Πλατεία Συντάγματος, Atenas, mayo del año 2010. El simbólico centro de la capital helena, la plaza Sintagma (Constitución), se convertía en el epicentro de un terremoto de indignación que sacudió toda Grecia y buena parte de Europa. La rabia se había apoderado de forma definitiva de un pueblo que asistía impotente a las exigencias de sus acreedores internacionales, hastiado de la corrupción política endémica del país y ante un panorama desalentador. La crisis de la deuda griega, como pasaría a llamarse tan nefasta efeméride, se tradujo en un rescate financiero por el que la Troika –organización formada por la Comisión Europea, el Banco Central Europeo y el Fondo Monetario Internacional- impuso unas condiciones atroces a la ya castigada población helena. En la práctica, la soberanía nacional se había diluido. El gobierno griego pasaba a convertirse desde entonces en un títere a las órdenes de los poderes económicos. Algunos lo veían solo como un problema griego, pero otros considerábamos que aquello era un aviso para navegantes.

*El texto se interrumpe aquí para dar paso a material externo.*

(* ===== verification/OciStore.v ===== *)
(** * OciStore: the image cache (internal/oci/store.go)

    Application images are cached as layer blobs named by their digest and as
    JSON records of images, named by the digest of the reference they were
    pulled by and by the image digest.  The store runs over the files of [Fs],
    so that every call may fail and the process may die at any point.  Paths
    are relative to the root of the store.  The registry client is a record of
    its answers ([RemoteImage]); SHA-256 and the JSON codecs are parameters. *)

From S2P Require Import Prelude GoLib Api Fsutil Oci Fs RefStore.
From stdpp Require Import pretty.
Import Strings.
Local Open Scope Z_scope.
Local Open Scope go_scope.

Definition blobs_dir : string := "blobs/sha256".
Definition refs_dir : string := "refs".

(** ** What the registry client returns *)

Record RemoteLayer : Type := mkRemoteLayer {
  rl_Digest : result string;
  rl_Size : result Z;
  rl_MediaType : result string;
  rl_Compressed : result Stream
}.

Record RemoteImage : Type := mkRemoteImage {
  ri_RawManifest : result string;
  ri_RawConfigFile : result string;
  ri_Digest : result string;
  ri_Layers : result (list RemoteLayer)
}.

(** The part of [v1.Manifest] and [v1.ConfigFile] the store reads. *)
Record Manifest : Type := mkManifest { mf_ConfigSize : Z; mf_ConfigDigest : string }.
Record ConfigFile : Type := mkConfigFile {
  cf_OS : string;
  cf_Architecture : string;
  cf_Config : ImageConfig;      (* [Volumes] in the order the map is ranged over *)
  cf_DiffIDs : list string
}.

Definition maxMetadataTokens : Z := 100000.
Definition maxMetadataDepth : Z := 100.

Section Store.
Variable K : Kernel.
(** The hexadecimal SHA-256 of a byte string. *)
Variable sha256_hex : string -> string.
(** [encoding/json] on the records of the store and on registry metadata, and
    the tokens [json.Decoder] yields. *)
Variable marshal : Image -> string.
Variable unmarshal : string -> result Image.
Variable tokens : string -> list (result token).
Variable unmarshal_manifest : string -> result Manifest.
Variable unmarshal_config : string -> result ConfigFile.

(** [fsutil.Digest] *)
Definition Digest (b : string) : string := "sha256:" +:+ sha256_hex b.

(** [Store.Blob] *)
Definition Blob (d : string) : result path :=
  let* h := HexDigest d in Ok (blobs_dir, h).

(** [Store.record] *)
Definition record (ref : string) : path := (refs_dir, drop_str 7 (Digest ref) +:+ ".json").

Definition check_blob (d : Descriptor) : M unit :=
  p ← lift (Blob (d_Digest d));
  r ← try (DigestFile K Digest p);
  match r with
  | Ok (actual, n) =>
      if bool_decide (actual <> d_Digest d) || negb (n =? d_Size d)
      then lift (Err (Errorf "cached blob is missing or corrupt")) else mret tt
  | Err _ => lift (Err (Errorf "cached blob is missing or corrupt"))
  end.

(** [Store.Get] *)
Definition Get (ref : string) : M Image :=
  v ← ReadJSON K unmarshal (record ref);
  mapM_ check_blob (i_Layers v) ;;
  mret v.

(** [decodeMetadata] *)
Definition decodeMetadata {A} (unmarshal : string -> result A) (raw : string) : result A :=
  guard negb (MaxMetadata <? Z.of_nat (String.length raw))
    else Errorf "OCI metadata size limit exceeded" in
  match ValidateJSONComplexity maxMetadataTokens maxMetadataDepth MaxMetadata (tokens raw) with
  | Err e => Err (Wrap "invalid OCI metadata" e)
  | Ok _ =>
      match unmarshal raw with
      | Err e => Err (Wrap "invalid OCI metadata" e)
      | Ok v => Ok v
      end
  end.

(** [WriteVerified] *)
Definition WriteVerified (p : path) (r : Stream) (d : Descriptor) : M unit :=
  lift (HexDigest (d_Digest d)) ;;
  if (d_Size d <? 0) || (MaxBlob <? d_Size d) then lift (Err (Errorf "blob too large")) else
  nop K ;;
  tmp ← CreateTemp K (fst p) ".download-";
  defer (Unlink K tmp)
    (r ← try (n ← Copy K tmp r (int64 (d_Size d + 1)); nop K ;; mret n);
     ce ← try (nop K);
     n ← lift r;
     lift ce ;;
     h ← DigestFile K Digest tmp;
     if negb (n =? d_Size d) || bool_decide (fst h <> d_Digest d)
     then lift (Err (Errorf "blob digest/size mismatch"))
     else Rename K tmp p).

Las decisiones que iban a condicionar de manera determinante el futuro de los griegos, y del resto de europeos, no se tomarían a partir de aquel momento en suelo patrio, sino a miles de kilómetros de distancia, en los cómodos y vanguardistas despachos de las instituciones supranacionales bajo los fríos criterios de la rentabilidad financiera y el beneficio económico, tan alejados del valor humano. En contraste, a muy pocos metros del escenario de aquella muestra de agitación política, en lo que hoy es el yacimiento arqueológico del Cerámico, cuenta Tucídides que Pericles utilizó, por vez primera, la palabra democracia en su oración fúnebre por los caídos tras la primera guerra del Peloponeso. Lo hizo frente al Demosion Sema, el cementerio público, allá por el siglo V a.C.:
“Nuestro régimen político (Πολιτεία – politeia) no se propone como modelo las leyes de otros, y nosotros mismos somos ejemplos antes que imitadores. Su nombre, como las cosas dependen no de una minoría, sino de la mayoría, es δημοκρατία (dēmokratía)” (II, 37, 2).

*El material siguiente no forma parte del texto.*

(* ===== verification/Base.v ===== *)
(** * Base: signed VM bases (internal/base/base.go)

    The signed configuration of a base, its validation, signing and
    verification.  JSON encoding, base64 and Ed25519 are parameters of a
    section, with the documented behaviour the code relies on as hypotheses of
    the theorems that need it. *)

From S2P Require Import Prelude GoLib Api Fsutil Oci.
Local Open Scope Z_scope.
Local Open Scope go_scope.

Record Config : Type := mkConfig {
  c_SchemaVersion : Z;
  c_OS : string;
  c_Architecture : string;
  c_AgentProtocol : Z;
  c_InitPath : string;
  c_Runtime : string;
  c_GuestReserveMiB : Z;
  c_FirecrackerVersions : list string;
  c_Kernel : Descriptor;
  c_RootFS : Descriptor
}.

Record Signed : Type := mkSigned {
  sg_Config : Config;
  sg_KeyID : string;
  sg_Signature : string
}.

Record Bundle : Type := mkBundle {
  b_Ref : string;
  b_Digest : string;
  b_Signed : Signed;
  b_KernelPath : string;
  b_RootFSPath : string
}.

(** The checks on one component descriptor. *)
Definition validate_component (d : Descriptor) : result unit :=
  let* _ := HexDigest (d_Digest d) in
  if (d_Size d <=? 0) || (MaxBlob <? d_Size d)
  then Err (Errorf "invalid base artifact size") else Ok tt.

(** [base.Validate] *)
Definition ValidateConfig (c : Config) : result unit :=
  guard (c_SchemaVersion c =? 1) && bool_decide (c_OS c = "linux") &&
        bool_decide (c_Architecture c = "amd64") && (c_AgentProtocol c =? Protocol)
    else Errorf "incompatible base schema/platform/protocol" in
  guard bool_decide (c_InitPath c = "/sbin/niflhel-init") && bool_decide (c_Runtime c = "runc")
    else Errorf "unsupported base init/runtime" in
  guard negb ((c_GuestReserveMiB c <? 64) || (4096 <? c_GuestReserveMiB c))
    else Errorf "invalid guest memory reserve" in
  guard (0 <? Z.of_nat (length (c_FirecrackerVersions c)))
    else Errorf "base must declare qualified Firecracker versions" in
  all_ok validate_component [c_Kernel c; c_RootFS c].

Section Crypto.
(** [json.Marshal] of a configuration, base64 (standard encoding) and Ed25519
    signing and verification on byte strings. *)
Variable marshal : Config -> string.
Variable b64_encode : string -> string.
Variable b64_decode : string -> result string.
Variable ed_sign : string -> string -> string.
Variable ed_verify : string -> string -> string -> bool.

(** [Sign] *)
Definition Sign (c : Config) (keyID key : string) : result Signed :=
  let* _ := ValidateConfig c in
  guard (String.length key =? 64)%nat else Errorf "invalid Ed25519 key" in
  Ok (mkSigned c keyID (b64_encode (ed_sign key (marshal c)))).

(** [Store.Verify]; a missing key reads as the empty string from the map. *)
Definition Verify (trust : gmap string string) (v : Signed) : result unit :=
  let* _ := ValidateConfig (sg_Config v) in
  match b64_decode (default "" (trust !! sg_KeyID v)) with
  | Err _ => Err (Errorf "untrusted base publisher %q")
  | Ok pub =>
      guard (String.length pub =? 32)%nat else Errorf "untrusted base publisher %q" in
      match b64_decode (sg_Signature v) with
      | Err _ => Err (Errorf "invalid base signature encoding")
      | Ok sig =>
          guard (String.length sig =? 64)%nat && bool_decide (sg_Signature v = b64_encode sig)
            else Errorf "invalid base signature encoding" in
          guard ed_verify pub (marshal (sg_Config v)) sig else Errorf "invalid base signature" in
          Ok tt
      end
  end.
End Crypto.

(** The part of a validated configuration the rest of the program relies on. *)
Record valid_config (c : Config) : Prop := {
  vc_platform : c_SchemaVersion c = 1 /\ c_OS c = "linux" /\ c_Architecture c = "amd64" /\
                c_AgentProtocol c = Protocol;
  vc_runtime : c_InitPath c = "/sbin/niflhel-init" /\ c_Runtime c = "runc";
  vc_reserve : 64 <= c_GuestReserveMiB c <= 4096;
  vc_versions : c_FirecrackerVersions c <> [];
  vc_components : Forall (fun d => is_ok (HexDigest (d_Digest d)) = true /\ 0 < d_Size d <= MaxBlob)
                    [c_Kernel c; c_RootFS c]
}.

Lemma ValidateConfig_ok (c : Config) : ValidateConfig c = Ok tt -> valid_config c.
Proof.
  unfold ValidateConfig. intros H. ok_inv. bool_prop. split; try done; try lia.
  - intros Hn. rewrite Hn in *. simpl in *. lia.
  - apply all_ok_spec in H. eapply Forall_impl; [done|]. intros d Hd.
    unfold validate_component in Hd. destruct (HexDigest (d_Digest d)); [|done]. simpl in Hd.
    ok_inv. bool_prop. split; [done|lia].
Qed.

Section CryptoFacts.
Variable marshal : Config -> string.
Variable b64_encode : string -> string.
Variable b64_decode : string -> result string.
Variable ed_sign : string -> string -> string.
Variable ed_verify : string -> string -> string -> bool.

Definition published (trust : gmap string string) (v : Signed) : Prop :=
  valid_config (sg_Config v) /\
  exists pub sig, b64_decode (default "" (trust !! sg_KeyID v)) = Ok pub /\
    String.length pub = 32%nat /\ String.length sig = 64%nat /\ sg_Signature v = b64_encode sig /\
    ed_verify pub (marshal (sg_Config v)) sig = true.

Lemma Verify_published (trust : gmap string string) (v : Signed) :
  Verify marshal b64_encode b64_decode ed_verify trust v = Ok tt -> published trust v.
Proof.
  unfold Verify. intros H. ok_inv. split; [by apply ValidateConfig_ok; destruct a|].
  destruct (b64_decode (default _ _)) as [pub|]; [|done].
  ok_inv. destruct (b64_decode (sg_Signature v)) as [sig|]; [|done]. ok_inv.
  bool_prop. exists pub, sig. split_and!; try done; by apply Nat.eqb_eq.
Qed.

(** A base that passes verification is valid, was published under a key
    the operator trusts, carries a signature in canonical base64 and the
    signature verifies over the encoded configuration under that key. *)
Theorem Verify_sound (trust : gmap string string) (v : Signed) :
  Verify marshal b64_encode b64_decode ed_verify trust v = Ok tt ->
  valid_config (sg_Config v) /\
  exists pub sig, b64_decode (default "" (trust !! sg_KeyID v)) = Ok pub /\
    String.length pub = 32%nat /\ String.length sig = 64%nat /\ sg_Signature v = b64_encode sig /\
    ed_verify pub (marshal (sg_Config v)) sig = true.
Proof. apply Verify_published. Qed.

(** Base64 decodes what it encodes; Ed25519 signatures are 64 bytes and verify
    under the public key of the signing key. *)
Hypothesis b64_roundtrip : forall s, b64_decode (b64_encode s) = Ok s.
Hypothesis ed_length : forall key m, String.length (ed_sign key m) = 64%nat.
Variable public : string -> string.
Hypothesis ed_correct : forall key m, ed_verify (public key) m (ed_sign key m) = true.

(** What [Sign] produces, [Verify] accepts in every store that trusts the
    matching public key under the same key identifier. *)
Theorem Sign_Verify (trust : gmap string string) (c : Config) (keyID key : string) (v : Signed) :
  Sign marshal b64_encode ed_sign c keyID key = Ok v ->
  trust !! keyID = Some (b64_encode (public key)) -> String.length (public key) = 32%nat ->
  Verify marshal b64_encode b64_decode ed_verify trust v = Ok tt.
Proof.
  unfold Sign, Verify. intros H Ht Hl. ok_inv. simpl. rewrite Ht. simpl.
  rewrite !b64_roundtrip, Hl, ed_length. destruct (ValidateConfig c) eqn:Ev; [|done]. simpl.
  by rewrite bool_decide_eq_true_2, ed_correct.
Qed.
End CryptoFacts.

Definition hex64 : string := "0123456789abcdef0123456789abcdef0123456789abcdef0123456789abcdef".
Definition sample_config : Config :=
  mkConfig 1 "linux" "amd64" 1 "/sbin/niflhel-init" "runc" 128 ["1.16.1"]
    (mkDescriptor ("sha256:" +:+ hex64) 1000 "k") (mkDescriptor ("sha256:" +:+ hex64) 2000 "r").
(** A toy scheme with the shape of Ed25519: a signature is the secret key. *)
Definition toy_public (key : string) : string := Strings.take_str 32 hex64.
Definition toy_trust : gmap string string := {[ "team" := toy_public "" ]}.

Lemma Sign_Verify_witness :
  Verify (fun _ => "cfg") (fun s => s) (fun s => Ok s) (fun _ _ s => bool_decide (s = hex64))
    toy_trust (mkSigned sample_config "team" hex64) = Ok tt.
Proof.
  apply (Sign_Verify (fun _ => "cfg") (fun s => s) (fun s => Ok s) (fun _ _ => hex64)
           (fun _ _ s => bool_decide (s = hex64)) ltac:(reflexivity) ltac:(reflexivity)
           toy_public ltac:(intros; vm_compute; reflexivity) toy_trust sample_config "team" hex64);
    vm_compute; reflexivity.
Defined.

Lemma Verify_sound_witness :
  valid_config sample_config /\
  exists pub sig, Ok (default "" (toy_trust !! "team")) = Ok pub /\
    String.length pub = 32%nat /\ String.length sig = 64%nat /\ hex64 = sig /\
    bool_decide (sig = hex64) = true.
Proof.
  apply (Verify_sound (fun _ => "cfg") (fun s => s) (fun s => Ok s)
           (fun _ _ s => bool_decide (s = hex64)) toy_trust (mkSigned sample_config "team" hex64)).
  vm_compute. reflexivity.
Defined.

En efecto, la capital del Ática está repleta de restos que permiten que nos remontemos en el tiempo hasta la forma más pura de participación ciudadana que hemos conocido en nuestra historia: la democracia ateniense. Donde algunos no ven más que piedras, otros podemos descubrir algo que trasciende el valor estético o artístico. Esos vestigios, hoy desolados y en ocasiones maltratados, son el testimonio vivo, el legado material, de un pasado en el que se forjaron las bases del pensamiento político occidental.

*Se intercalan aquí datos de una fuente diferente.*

(** [Import] of a named base. *)
Lemma Import_named (K : Kernel) (ref : string) (v : Signed) (kernel rootfs : string) :
  ref <> "" ->
  triple unnamed (Import K ref v kernel rootfs)
    (fun r d => unnamed d /\ forall b, r = Ok b -> Verify (b_Signed b) = Ok tt) unnamed.
Proof.
  intros Hne. unfold BaseStore.Import. apply triple_lift_seq; [by intros|]. intros [] Hv.
  destruct (Verify_published _ _ _ _ _ _ Hv) as [Hval _].
  apply vc_components in Hval. apply Forall_cons in Hval as [[Hx1 _] Hval]. apply Forall_cons in Hval as [[Hx2 _] _].
  assert (forall (A B : Type) (m : M A) (k : A -> M B) (Q : result B -> disk -> Prop),
    frame unnamed m -> (forall e d, unnamed d -> Q (Err e) d) -> (forall a, triple unnamed (k a) Q unnamed) ->
    triple unnamed (m ≫= k) Q unnamed) as seq.
  { intros A B m k Q Hm HQ Hk. apply (triple_bind _ _ _ (fun _ => unnamed)); [|exact Hk].
    eapply triple_weaken; [exact Hm|intros [?|?] d Hd; auto|done]. }
  apply seq; [by apply unnamed_import_component|by intros|intros kp].
  apply seq; [by apply unnamed_import_component|by intros|intros rp].
  apply seq; [|by intros|intros _].
  { unfold checkKernel. apply frame_bind; [eapply frame_same; intros; apply triple_ReadData|].
    intros c. apply frame_lift. }
  apply seq; [by apply unnamed_JSON|by intros|intros _].
  apply seq; [by apply unnamed_JSON|by intros|intros _].
  intros s Hs. split; [done|]. by intros b [= <-].
Qed.

(** [Pull], whatever the registry sends. *)
Lemma Pull_named (K : Kernel) (remote : string -> BaseRemote) (ref policy : string) :
  triple unnamed (Pull K remote ref policy)
    (fun r d => unnamed d /\ forall b, r = Ok b -> Verify (b_Signed b) = Ok tt) unnamed.
Proof.
  unfold BaseStore.Pull. set (fetch := mbind _ _).
  assert (triple unnamed fetch (fun r d => unnamed d /\ forall b, r = Ok b -> Verify (b_Signed b) = Ok tt) unnamed) as HF.
  { unfold fetch. apply triple_lift_seq; [by intros|]. intros [] Hp.
    assert (ref <> "") as Hne by (intros ->; by destruct (parse_empty tt)).
    apply triple_lift_seq; [by intros|]. intros [m v] Hf.
    apply (triple_bind _ _ _ (fun _ => unnamed)); [apply triple_try, triple_nop|intros _].
    apply (triple_bind _ _ _ (fun tmp d => (exists x, tmp = "pull-" +:+ x) /\ unnamed d)).
    { apply triple_os; [|done|done]. intros t d Hd. simpl. destruct (in_dir _ d); simpl; [|done].
      split; [by eexists|done]. }
    intros tmp. apply triple_pure. intros [x ->].
    assert (forall i layers l, (i < 2)%nat ->
      frame unnamed (pull_component K sha256_hex (remote ref) ("pull-" +:+ x) i layers l)) as Hpc.
    { intros i layers l Hi. unfold pull_component. apply frame_bind; [apply frame_lift|]. intros lay.
      destruct (_ || _); [apply frame_lift|]. apply frame_bind; [apply frame_lift|]. intros st.
      apply frame_bind; [|intros []; apply frame_lift]. apply unnamed_WriteVerified; [done|].
      by destruct i as [|[|i]]; [reflexivity|reflexivity|lia]. }
    apply (triple_defer _ _ _ (fun r d => unnamed d /\ forall b, r = Ok b -> Verify (b_Signed b) = Ok tt)).
    - apply (triple_bind _ _ _ (fun _ => unnamed)).
      { eapply triple_weaken; [apply Hpc; lia|by intros [?|?]|done]. }
      intros k. apply (triple_bind _ _ _ (fun _ => unnamed)).
      { eapply triple_weaken; [apply Hpc; lia|by intros [?|?]|done]. }
      intros r. by apply Import_named.
    - intros r s [H0 Hv]. pose proof (frame_RemoveAll K (rec "") ("pull-" +:+ x) s H0) as H.
      by destruct (BaseStore.RemoveAll K _ s) as [[?|] ?]. }
  case_bool_decide; [done|].
  apply (triple_bind _ _ _ (fun r d => unnamed d /\ forall b, r = Ok b -> Verify (b_Signed b) = Ok tt)).
  - apply triple_try, triple_from. intros d0 H0. eapply triple_weaken; [apply triple_base_Get| |by intros d ->].
    intros r d [-> Hr]. split; [done|]. intros b Hb. by apply Hr.
  - intros [b'|e]; [intros s1 [H1 H2]; by split; [|intros b2 [= <-]; apply H2]|].
    case_bool_decide; [by intros s1 [H1 _]|]. eapply triple_conseq; [exact HF|by intros d [? _]|done|done].
Qed.

(** [Remove] deletes files only. *)
Lemma Remove_named (K : Kernel) (ref : string) : frame unnamed (Remove K ref).
Proof.
  unfold BaseStore.Remove. apply frame_bind; [eapply frame_same; intros; apply triple_base_Get|]. intros b.
  assert (forall p, frame unnamed (Unlink K p)) as HU.
  { intros p. eapply frame_from; [intros d0; apply triple_Unlink|..]; cbn; [|by intros d0 d H0 ->].
    intros d0 [u|e] d H0; [intros ->|by intros [-> _]]. unfold absent. rewrite lookup_delete. by case_decide. }
  unfold remove_record. apply frame_bind; [eapply frame_same; intros; apply triple_ReadDir|]. intros names.
  apply frame_bind.
  - apply frame_foldM. intros used n. unfold remove_entry.
    apply frame_bind; [eapply frame_same; intros; apply triple_ReadJSON|]. intros other.
    case_bool_decide; [|apply frame_lift]. apply frame_bind; [apply HU|]. intros _. apply frame_lift.
  - intros used. apply frame_mapM_. intros key. unfold remove_file. case_bool_decide; [apply frame_lift|].
    apply frame_bind; [apply frame_lift|]. intros p. apply frame_bind; [apply frame_try, HU|].
    intros [u|e]; [apply frame_lift|]. case_bool_decide; apply frame_lift.
Qed.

«Grecia en el aire», película dirigida y producida por Pedro Olalla -adaptación audiovisual del libro del mismo nombre editado por Acantilado (2015)-, nos conduce, de forma documentada, profunda y evocadora, a los escenarios donde se fraguó en la práctica aquel sistema político que solo fue posible gracias a una serie de reformas progresivas iniciadas por Solón y al compromiso de todos los ciudadanos por el bien común. A través de una espléndida fotografía y de un ritmo de exposición que propicia la reflexión, Olalla va desgranando los principales conceptos que jalonaron el surgimiento de la democracia ateniense para sacudir nuestras conciencias. Su inspirador trabajo proporciona todo un abanico de reflexiones sobre la situación política actual a la luz de los principios que cimentaron aquel sistema de participación absolutamente innovador.

Resulta paradójico que el primer gran paso en la consecución de la igualdad política se dio gracias a la supresión de la esclavitud por deudas, decretada por Solón. Se trata de una medida fundamental para evitar conflictos sociales mediante la protección de los más humildes, lo que se conoció como Σεισάχθεια (seisáchtheia). Según el autor de la Constitución de los Atenienses: «la mayoría era esclava de la minoría» (VI, 1). Los atenienses más humildes recuperaban así su dignidad, base para la consecución de otros derechos políticos. Hoy en día, transcurridos más de dos milenios, no somos esclavos literales de nuestras deudas, pero tampoco gozamos de una absoluta libertad.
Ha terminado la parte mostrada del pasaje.